Methods. Time varying R was used as a measure for the infectiousness of the infodemic, topic

modeling was used to create topic clouds and topic similarity heat maps, while network analysis

was used to create directed and undirected graphs to identify super-spreader and multiple carrier

communities on social media.

Results. Forty-two (42) latent topics were discovered. Reproductive trends for a specific topic

were observed to have significantly higher peaks (Rt 4-5) than general misinformation (Rt 1-3).

From a sample of social media misinformation posts, a total of 385 groups and 804 connections

were found within the network, with the largest group having 1,643 shares and 1,063,579

interactions over a 12 month period.

Conclusions. These approaches enable the measurement of the infectiousness of an infodemic,

comparative analysis of infodemic topics, and identification of likely super-spreaders and

multiple carriers on social media. The results of these analyses can form the basis for taking

action to stem an ongoing spread of misinformation on social media and mitigate against future

infodemics. The methods are not confined to health misinformation and may be applied to other

infodemics, such as conspiracy theories, political disinformation, and climate change denial.

Keywords

COVID-19, Infodemiology, Network Analysis, Topic Modeling, Reproductive Number,

Misinformation, Disinformation, Infodemic, Fake News, Crowdtangle, Facebook, Reddit

Introduction

Misinformation reduces individual capacity to discern fact from fiction and causes harm

(2,27,16). With 4.66 billion people having access to the internet and 53% of the global

population using social media (17), significant numbers of people separated by space and time

are affected (2) and the damage caused by inaccurate or fabricated information can be profound.

Misinformation has caused widespread lack of understanding of major public health issues,

sometimes resulting in life-or-death impacts (28).

An infodemic on social media bears a resemblance to an epidemic of a viral disease in that it has

similar properties: a population “infected” with a piece of inaccurate information and

transmission of that piece of information from one “infected” individual to others (7). The

propagation of social media information in an infodemic is not limited by boundaries (2),

crossing countries, continents and languages (20).

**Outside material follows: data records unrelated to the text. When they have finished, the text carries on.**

(** * The VirtualBox driver of docker-machine: lifecycle and host-only network

    A shallow embedding of [drivers/virtualbox/virtualbox.go] and of the
    parts of Go's [net] package it calls, followed by the properties of the
    driver that the specification states.

    Conventions.
    - A Go [int] is a [Z]; the code only compares and formats the integers
      it handles, except for the conversion [byte(n)], written [byte_of_int].
    - A Go [[]byte] ([net.IP], [net.IPMask]) is a [list Z] of values in
      [0, 255]; the [nil] slice is the empty list (the code never builds an
      empty slice that is not [nil]).
    - The hypervisor, the operating system and the injected collaborators
      are an environment [Env] of oracles; each oracle sees the whole history
      of calls made so far, so that any deterministic outside world is an
      [Env].  A driver operation is a function from a [world] (the [Driver]
      struct and the history) to an [outcome] and the new [world].
    - A collaborator that is handed the driver itself ([d.ipWaiter.Wait(d)],
      [drivers.RunSSHCommandFromDriver(d, ...)]) returns, with its result,
      what it leaves in the fields of the driver that it fills in: the IP
      address, the SSH user and the SSH port.
    - Logging ([log.Infof], [log.Debugf], ...) is not modelled. *)

From Stdlib Require Import ZArith String Ascii List Lia DecimalString.
From stdpp Require Import base list strings gmap.

Open Scope string_scope.
Open Scope list_scope.
Open Scope Z_scope.

(** ** Go's [net] package *)

Module GoNet.

Definition IP := list Z.
Definition IPMask := list Z.

Record IPNet := mkIPNet { IPNet_IP : IP; IPNet_Mask : IPMask }.

Definition IPv4len : nat := 4.
Definition IPv6len : nat := 16.

(** [byte(n)] for an [int] [n]. *)
Definition byte_of_int (n : Z) : Z := n mod 256.

Definition v4InV6Prefix : list Z := [0; 0; 0; 0; 0; 0; 0; 0; 0; 0; 255; 255].

(** [net.IPv4(a, b, c, d)]: the 16-byte form of the address. *)
Definition IPv4 (a b c d : Z) : IP := v4InV6Prefix ++ [a; b; c; d].

Definition bytesEqual (x y : list Z) : bool := bool_decide (x = y).

Definition isZeros (p : list Z) : bool := forallb (Z.eqb 0) p.

Definition allFF (b : list Z) : bool := forallb (Z.eqb 255) b.

(** [ip.To4()]; [[]] stands for [nil]. *)
Definition To4 (ip : IP) : IP :=
  if (length ip =? IPv4len)%nat then ip
  else if (length ip =? IPv6len)%nat
          && isZeros (take 10 ip)
          && bool_decide (ip !! 10%nat = Some 255)
          && bool_decide (ip !! 11%nat = Some 255)
       then drop 12 ip
       else [].

(** [ip.Equal(x)]. *)
Definition Equal (ip x : IP) : bool :=
  if (length ip =? length x)%nat then bytesEqual ip x
  else if (length ip =? IPv4len)%nat && (length x =? IPv6len)%nat
       then bytesEqual (take 12 x) v4InV6Prefix && bytesEqual ip (drop 12 x)
  else if (length ip =? IPv6len)%nat && (length x =? IPv4len)%nat
       then bytesEqual (take 12 ip) v4InV6Prefix && bytesEqual (drop 12 ip) x
  else false.

(** The loop of [CIDRMask]: [l] bytes, [n] leading one bits left to write. *)
Fixpoint CIDRMask_bytes (l : nat) (n : Z) : list Z :=
  match l with
  | O => []
  | S l' =>
      if 8 <=? n then 255 :: CIDRMask_bytes l' (n - 8)
      else (255 - Z.shiftr 255 n) :: CIDRMask_bytes l' 0
  end.

(** [net.CIDRMask(ones, bits)]. *)
Definition CIDRMask (ones bits : Z) : IPMask :=
  if negb (bits =? 8 * Z.of_nat IPv4len) && negb (bits =? 8 * Z.of_nat IPv6len) then []
  else if (ones <? 0) || (bits <? ones) then []
  else CIDRMask_bytes (Z.to_nat (bits / 8)) ones.

Fixpoint and_bytes (ip mask : list Z) : list Z :=
  match ip, mask with
  | b :: ip', m :: mask' => Z.land b m :: and_bytes ip' mask'
  | _, _ => []
  end.

(** [ip.Mask(mask)]. *)
Definition Mask (ip : IP) (mask : IPMask) : IP :=
  let mask :=
    if (length mask =? IPv6len)%nat && (length ip =? IPv4len)%nat && allFF (take 12 mask)
    then drop 12 mask else mask in
  let ip :=
    if (length mask =? IPv4len)%nat && (length ip =? IPv6len)%nat
       && bytesEqual (take 12 ip) v4InV6Prefix
    then drop 12 ip else ip in
  if negb (length ip =? length mask)%nat then []
  else and_bytes ip mask.

(** *** Parsing ([net/parse.go], [net/ip.go]) *)

Definition big : Z := 0xFFFFFF.

Definition code (c : ascii) : Z := Z.of_N (N_of_ascii c).

Definition is_digit (c : ascii) : bool := (48 <=? code c) && (code c <=? 57).

(** The value of a hexadecimal digit, as the three branches of [xtoi]. *)
Definition hex_value (c : ascii) : option Z :=
  let k := code c in
  if (48 <=? k) && (k <=? 57) then Some (k - 48)
  else if (97 <=? k) && (k <=? 102) then Some (k - 97 + 10)
  else if (65 <=? k) && (k <=? 70) then Some (k - 65 + 10)
  else None.

(** The loop of [dtoi] from the current position: the number read and the
    rest of the string, or [None] when the number reaches [big]. *)
Fixpoint dtoi_loop (s : string) (n : Z) : option (Z * string) :=
  match s with
  | String c s' =>
      if is_digit c then
        let n' := n * 10 + (code c - 48) in
        if big <=? n' then None else dtoi_loop s' n'
      else Some (n, s)
  | EmptyString => Some (n, s)
  end.

(** [dtoi(s, i0)] on the suffix of [s] at [i0]; [None] is [ok = false]
    (too big, or no digit at all). *)
Definition dtoi (s : string) : option (Z * string) :=
  match s with
  | String c _ => if is_digit c then dtoi_loop s 0 else None
  | EmptyString => None
  end.

Fixpoint xtoi_loop (s : string) (n : Z) : option (Z * string) :=
  match s with
  | String c s' =>
      match hex_value c with
      | Some v =>
          let n' := n * 16 + v in
          if big <=? n' then None else xtoi_loop s' n'
      | None => Some (n, s)
      end
  | EmptyString => Some (n, s)
  end.

(** [xtoi(s, i0)], as [dtoi]. *)
Definition xtoi (s : string) : option (Z * string) :=
  match s with
  | String c _ =>
      match hex_value c with
      | Some _ => xtoi_loop s 0
      | None => None
      end
  | EmptyString => None
  end.

(** The loop of [parseIPv4]: [k] octets still to read, [j > 0] once the
    first has been read; the octets read and the rest of the string. *)
Fixpoint parseIPv4_loop (k : nat) (first : bool) (s : string) : option (list Z * string) :=
  match k with
  | O => Some ([], s)
  | S k' =>
      match s with
      | EmptyString => None (* missing octets *)
      | String c s' =>
          let after_dot :=
            if first then Some s
            else if Ascii.eqb c "." then Some s' else None in
          match after_dot with
          | None => None
          | Some s1 =>
              match dtoi s1 with
              | None => None
              | Some (n, s2) =>
                  if 255 <? n then None
                  else
                    match parseIPv4_loop k' false s2 with
                    | None => None
                    | Some (p, rest) => Some (byte_of_int n :: p, rest)
                    end
              end
          end
      end
  end.

(** [parseIPv4(s)]; [None] is [nil]. *)
Definition parseIPv4 (s : string) : option IP :=
  match parseIPv4_loop IPv4len true s with
  | Some ([a; b; c; d], EmptyString) => Some (IPv4 a b c d)
  | _ => None
  end.

(** The state of the main loop of [parseIPv6]. *)
Record v6state := mkV6 { v6_ip : list Z; v6_ellipsis : Z; v6_j : nat; v6_rest : string }.

(** The loop [for j < IPv6len] of [parseIPv6].  Every iteration that goes
    round again adds 2 to [j], so that [j = 16 - 2 * n] with [n] the
    number of iterations left; the result is the state at the exit of the
    loop, or [None] where the code returns [nil]. *)
Fixpoint parseIPv6_loop (n : nat) (ip : list Z) (ellipsis : Z) (s : string) : option v6state :=
  match n with
  | O => Some (mkV6 ip ellipsis IPv6len s)
  | S n' =>
      let j := (IPv6len - 2 * n)%nat in
      match xtoi s with
      | None => None
      | Some (v, s1) =>
          if 0xFFFF <? v then None
          else
            match s1 with
            | String "." _ =>
                (* trailing IPv4 *)
                if (ellipsis <? 0) && negb (j =? IPv6len - IPv4len)%nat then None
                else if (IPv6len <? j + IPv4len)%nat then None
                else
                  match parseIPv4 s with
                  | None => None
                  | Some ip4 =>
                      let ip1 := <[j := default 0 (ip4 !! 12%nat)]> ip in
                      let ip2 := <[S j := default 0 (ip4 !! 13%nat)]> ip1 in
                      let ip3 := <[S (S j) := default 0 (ip4 !! 14%nat)]> ip2 in
                      let ip4' := <[S (S (S j)) := default 0 (ip4 !! 15%nat)]> ip3 in
                      Some (mkV6 ip4' ellipsis (j + IPv4len) EmptyString)
                  end
            | _ =>
                let ip1 := <[j := byte_of_int (Z.shiftr v 8)]> ip in
                let ip2 := <[S j := byte_of_int v]> ip1 in
                let j' := (j + 2)%nat in
                match s1 with
                | EmptyString => Some (mkV6 ip2 ellipsis j' s1)
                | String c s2 =>
                    if negb (Ascii.eqb c ":") then None
                    else
                      match s2 with
                      | EmptyString => None
                      | String ":" s3 =>
                          if 0 <=? ellipsis then None
                          else
                            match s3 with
                            | EmptyString => Some (mkV6 ip2 (Z.of_nat j') j' s3)
                            | _ => parseIPv6_loop n' ip2 (Z.of_nat j') s3
                            end
                      | _ => parseIPv6_loop n' ip2 ellipsis s2
                      end
                end
            end
      end
  end.

(** [for k := j - 1; k >= ellipsis; k-- { ip[k+n] = ip[k] }], with [cnt]
    the number of iterations left and [k] the current index plus one. *)
Fixpoint shift_up (cnt k n : nat) (ip : list Z) : list Z :=
  match cnt with
  | O => ip
  | S cnt' =>
      let k' := pred k in
      shift_up cnt' k' n (<[(k' + n)%nat := default 0 (ip !! k')]> ip)
  end.

(** [for k := ellipsis + n - 1; k >= ellipsis; k-- { ip[k] = 0 }]. *)
Fixpoint zero_fill (cnt k : nat) (ip : list Z) : list Z :=
  match cnt with
  | O => ip
  | S cnt' => zero_fill cnt' (pred k) (<[pred k := 0]> ip)
  end.

(** [parseIPv6(s, false)]; [None] is [nil]. *)
Definition parseIPv6 (s : string) : option IP :=
  let ip0 := repeat 0 IPv6len in
  let loop (ellipsis : Z) (s : string) : option IP :=
    match parseIPv6_loop 8 ip0 ellipsis s with
    | None => None
    | Some st =>
        match v6_rest st with
        | String _ _ => None (* must have used the entire string *)
        | EmptyString =>
            let j := v6_j st in
            let e := v6_ellipsis st in
            if (j <? IPv6len)%nat then
              if e <? 0 then None
              else
                let n := (IPv6len - j)%nat in
                let ip1 := shift_up (j - Z.to_nat e) j n (v6_ip st) in
                Some (zero_fill n (Z.to_nat e + n) ip1)
            else if 0 <=? e then None
            else Some (v6_ip st)
        end
    end in
  match s with
  | String ":" (String ":" s') =>
      match s' with
      | EmptyString => Some ip0 (* only the ellipsis *)
      | _ => loop 0 s'
      end
  | _ => loop (-1) s
  end.

(** [s[:i]] and [s[i+1:]] for [i = byteIndex(s, '/')]. *)
Fixpoint split_slash (s : string) : option (string * string) :=
  match s with
  | EmptyString => None
  | String c s' =>
      if Ascii.eqb c "/" then Some (EmptyString, s')
      else match split_slash s' with
           | None => None
           | Some (a, m) => Some (String c a, m)
           end
  end.

(** [net.ParseCIDR(s)]; [None] is the [*ParseError]. *)
Definition ParseCIDR (s : string) : option (IP * IPNet) :=
  match split_slash s with
  | None => None
  | Some (addr, mask) =>
      let '(iplen, ip) :=
        match parseIPv4 addr with
        | Some ip => (IPv4len, Some ip)
        | None => (IPv6len, parseIPv6 addr)
        end in
      match ip, dtoi mask with
      | Some ip, Some (n, EmptyString) =>
          if (n <? 0) || (8 * Z.of_nat iplen <? n) then None
          else
            let m := CIDRMask n (8 * Z.of_nat iplen) in
            Some (ip, mkIPNet (Mask ip m) m)
      | _, _ => None
      end
  end.

End GoNet.

Import GoNet.

(** ** Strings and formatting *)

Definition dquote : ascii := "034"%char.
Definition newline : ascii := "010"%char.

(** [fmt.Sprintf("%d", n)]. *)
Definition itoa (n : Z) : string := NilZero.string_of_int (Z.to_int n).

(** [strings.Contains(s, substr)]. *)
Fixpoint strings_Contains (s substr : string) : bool :=
  if String.prefix substr s then true
  else match s with
       | EmptyString => false
       | String _ s' => strings_Contains s' substr
       end.

(** [strings.SplitN(s, ":", 2)]: one part when [s] has no colon, else the
    text before the first colon and the text after it. *)
Fixpoint SplitN_colon_2 (s : string) : list string :=
  match s with
  | EmptyString => [EmptyString]
  | String c s' =>
      if Ascii.eqb c ":" then [EmptyString; s']
      else match SplitN_colon_2 s' with
           | [a] => [String c a]
           | a :: rest => String c a :: rest
           | [] => []
           end
  end.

The WHO recognizes inaccurate information as a threat and recommends systematic monitoring

and control measures (18). This paper describes three methodologies to analyze the content and

spread of misinformation in the coronavirus disease 2019 (COVID-19) pandemic that was

caused by severe acute respiratory syndrome coronavirus 2 (SARS-CoV-2) and it aims to

analyze key characteristics such as morbidity and rate of spread of information and the social

media groups and pages that are spreading the false information.

The methodologies outlined in this paper are applicable not just applicable to health

misinformation but also other domains such as conspiracy theories, political and election

disinformation, and climate change denial.

Methodology

Topic Modelling

Topic modeling is a dimensionality reduction technique, which links words of original texts with

identical context, by examining repeating patterns of co-occurrences of words in a combined set

of documents (also known as a corpus), and discovers themes that run through them, called

topics (1).

Topic modeling can be performed on any text corpus, or any dataset with a field containing

free-form text values to build inputs or features from. To demonstrate this method,

COVID19Misinfo.Org’s daily COVID-19-related claims data from January 1 to October 20,

2020 (13) was used, containing fields for the texts of claims in English and fact-checker ratings

(e.g. True, False, Misleading, Unproven).

Data Preparation

As a data cleansing and preparation step, the texts from documents in the corpus were tokenized,

stop words were removed, and the tokens were lemmatized. A document-term matrix

representation of the processed data was derived, with term-frequency inverse document

frequency (TF-IDF) statistics as values (30).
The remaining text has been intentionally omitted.